I am working through "Introduction to Linear Algebra by Strang" 4th edition.

Here is what is mentioned:

Suppose $T$ transforms the space $V$ ($n$-dimensional) to the space $W$ ($m$-dimensional). We choose a basis for $v_1,\ldots,v_n$ for $V$ and a basis $w_1,\ldots, w_m$ for $W$.

To find the first column of $A$, apply $T$ to the first basis vector $v_1$.

Then $T(v_1) = a_{11}w_1 + \cdots + a_{m1}w_m$ and these numbers $a_{11},\ldots,a_{m1}$ go into the first column of $A$. Transforming $v_1$ to $T(v_1)$ matches multiplying $(1,0,\ldots,0)$ by $A$.

My questions/thoughts

This section opens up by saying this approach works for constructing a matrix for any linear transformation. However, it seems the basis in $n$-dimensional space is stated as being generic (i.e. $v_1,\ldots,v_n$) but if $T(v_1)$ matches multiplying by $(1,0,\ldots,0)$ am I supposed to assume $v_1,\ldots,v_n$ are a standard orthonormal basis in $n$-dimensional space?

I guess I don't see how this example generalizes, but perhaps I am missing something.

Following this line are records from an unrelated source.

Lemma router_refines_logs_witness :
  routed demo_ops None (KTask "bd-1.2" "planning") = "cdgh" /\
  exists r w, NewLogRouter "w1" "/l" 4 (mkWorld empty_fs []) = (Ok r, w) /\
  let '(r1, w1) := run_ops demo_ops r w in
  let '(_, err, w2) := Close r1 w1 in
  err = None /\ exists l, found (task_path "/l" "bd-1.2" "planning") 2 (files w2) l.
Proof.
  split; [reflexivity|].
  destruct (router_refines_logs "/l" "w1" 4 eq_refl eq_refl (fun _ => [""]) 8 ltac:(intros k; vm_compute; discriminate) empty_fs demo_ops)
    as (r & w & E & H).
  - intros k _. split; [exact empty_fs_wf|]. left. split; [reflexivity|]. intros j _. apply lookup_empty.
  - unfold demo_ops. repeat (apply Forall_cons_2; [first [exact Logic.I|by left|right; split; vm_compute; reflexivity]|]). apply Forall_nil_2.
  - vm_compute. discriminate.
  - exists r, w. split; [exact E|]. destruct (run_ops demo_ops r w) as [r1 w1]. destruct (Close r1 w1) as [[r2 err] w2].
    destruct H as [He H]. split; [exact He|]. destruct (H (KTask "bd-1.2" "planning")) as (l & ps & Hl & _); [split; vm_compute; reflexivity|]. by exists l.
Defined.
End Routing.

Consider that the components of $v_1$ are determined by $$v_1=1 v_1+0 v_2+\cdots+0 v_n.$$

• since the $v_i$ are linearly independent – janmarqz Apr 3 '18 at 21:24
• But suppose I choose a basis vector in $3$-space to be $v_1$ like $(17,-5,0)$. Clearly, $Av_1$ will be $a_117 + a_2(-5)$ (where $a_i$ are columns of $A$) and involves more than just the first column of $A$. Hence $v_1 = (1,0,0)$ for this example to work, correct? – ClownInTheMoon Apr 3 '18 at 21:30
• If $U=17v_1-5v_2$ then you only have calculate $T(U)=17T(v_1)-5T(v_2)$ – janmarqz Apr 3 '18 at 21:37
• @ClownInTheMoon Yes. That’s a good summary. As well, the “length” of a unit step might vary from direction to direction. – amd Apr 4 '18 at 0:45
• @ClownInTheMoon It's also important to keep in mind that vectors aren’t necessarily tuples of numbers. They could be polynomials or current flows in an electrical network, for instance. Their coordinates, on the other hand, can be assembled into tuples, creating an isomorphism between the vector space and the space of tuples over the scalar field. – amd Apr 4 '18 at 0:53

I always explain it more simply:

You have a linear transformation $L: \mathbb{R}^n \rightarrow \mathbb{R}^m$. You know that for any vector $x = \left( \begin{array}{c} \chi_0 \\ \chi_1 \\ \vdots \\ \chi_{n-1} \end{array} \right) = \chi_0 \left( \begin{array}{c} 1\\ 0 \\ \vdots \\ 0 \end{array} \right) + \chi_1 \left( \begin{array}{c} 0\\ 1 \\ \vdots \\ 0 \end{array} \right) = \chi_0 e_0 + \chi_1 e_1 + \cdots$ $$L( x ) = L( \chi_0 e_0 + \chi_1 e_1 + \cdots ) = \chi_0 L( e_0 ) + \chi_1 L( e_1 ) + \cdots$$ Thus, the linear transformation is completely defined by how the standard basis vectors $e_j$ are transformed. A matrix is merely a convenient way of then writing this information: the $j$th column of the matrix equals the vector that results from evaluating $L( e_j )$.